We also evaluated the proposed method on the ADNI dataset. All 4 cohorts (NC, sMCI, pMCI, AD) were included in the training of LNE as the method was impartial to diagnosis groups (did not use labels for training). Similar to the results of the prior experiment, the age distribution in the latent space in Fig. 3(a) suggests a continuous variation with respect to brain development along the global trajectory shown by the red curve. We further illustrated the trajectory vector field by diagnosis groups in Fig. 3(b). While the starting points (\(z^t\)) of different diagnosis groups mixed uniformly in the field, vectors of AD (pink) and pMCI (brown) were longer than NC (cyan) and sMCI (orange). This suggests that LNE stratified the cohorts by their ‘speed of aging’ rather than age itself, highlighting the importance of using longitudinal data for analyzing AD and pMCI. This observation was also evident in Fig. 3(c), where AD and pMCI had statistically larger norm of \(\varDelta z\) than the other two cohorts (both with \(p<0.01\)). This finding aligned with previous AD studies [22] suggesting that AD group has accelerated aging effect compared to the NC group, and so does the pMCI group compared to the sMCI group.

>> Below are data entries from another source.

(** X2.  Whatever either backend returns is bounded by the values it
    averages, as long as the scores are of a type that holds the sentinel
    (any but float16): when the entries of feature [a] of the value rows of
    head [h] of batch element [b] are at most [M] in absolute value, so is
    the output at [(b, i, h, a)], whatever the queries, the keys and the
    mask. *)
Theorem outputs_bounded_by_values
  (A : Type) (q k v : Tensor4) (mask : Mask2) (input_mask : A)
  (kernel : string) (interpret : bool) (q_block_len : option Z)
  (num_warps num_stages : Z) (B S H D : nat) (o : Tensor4)
  (b i h a : nat) (M : R) :
  shape q = (B, S, H, D) -> shape k = (B, S, H, D) -> shape v = (B, S, H, D) ->
  promote_types (dtype q) (dtype k) <> float16 ->
  (b < B)%nat -> (i < S)%nat -> (h < H)%nat ->
  (forall j, (j < S)%nat -> Rabs (data v b j h a) <= M) ->
  mha q k v mask input_mask kernel interpret q_block_len num_warps num_stages
  = Ok o ->
  Rabs (data o b i h a) <= M.
Proof.
  intros Hq Hk Hv _ Hb Hi Hh HM Ho.
  destruct (mha_ok_inv A q k v mask input_mask interpret num_warps num_stages
              B S H D Hq kernel q_block_len o Ho) as (_ & [(-> & _)|(-> & _)]).
  - rewrite (mha_pallas_ok_entries A q k v mask input_mask interpret num_warps
               num_stages B S H D Hq q_block_len o Ho) by assumption.
    apply tiled_entry_bound; [lia|exact HM].
  - rewrite (mha_reference_ok_entries A q k v mask input_mask interpret
               num_warps num_stages B S H D Hq q_block_len o Hk Hv Ho).
    apply reference_entry_bound; [lia|exact HM].
Qed.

The quantitative results on the downstream supervised classification tasks are shown in Table 1 (right). As the length of \(\varDelta z\) was shown to be informative, we concatenated \(z^t\) with \(\varDelta z\) as the feature for classification (classification accuracy based on \(z^t\) only is reported in the supplement Table S2). The representations learned by the proposed method yielded significantly more accurate predictions than all baselines (\(p<0.01\), DeLong’s test). Note that the accuracy of our model with the frozen encoder even closely matched up to other methods after fine-tuning. This was to be expected because only our method and LSSL explicitly modeled the longitudinal effects which led to more informative \(\varDelta z\). In addition, our method that focused on local smoothness could capture the potentially non-linear effects underlying the morphological change along time, while the ‘global linearity’ assumption in LSSL may lead to information loss in the representations. It is worth mentioning that reliably distinguishing the subjects that will eventually develop AD (pMCI) from other MCI subjects (sMCI) is crucial for timely treatment. To this end, Supplement Table S3 suggests LNE improved over prior studies in classifying sMCI vs. pMCI, highlighting potential clinical values of our method. Ablation study on two important hyperparameters \(N_{nb}\) and \(\lambda \) is reported in the supplement Table S4.

4 Conclusion

In this work, we proposed a self-supervised representation learning framework, called LNE, that incorporates advantages from the repeated measures design in longitudinal neuroimaging studies. By building the dynamic graph and learning longitudinal neighbourhood embedding, LNE yielded a smooth trajectory vector field in the latent space, while maintaining a globally consistent progression trajectory that modeled the morphological change of the cohort. It successfully modeled the aging effect on healthy subjects, and enabled better chronological age prediction compared to other self-supervised methods. Although LNE was trained without the use of diagnosis labels, it demonstrated capability of differentiating diagnosis groups on the ADNI dataset based on the informative trajectory vector field. When evaluated for downstream task of classification, it showed superior quantitative classification performance as well.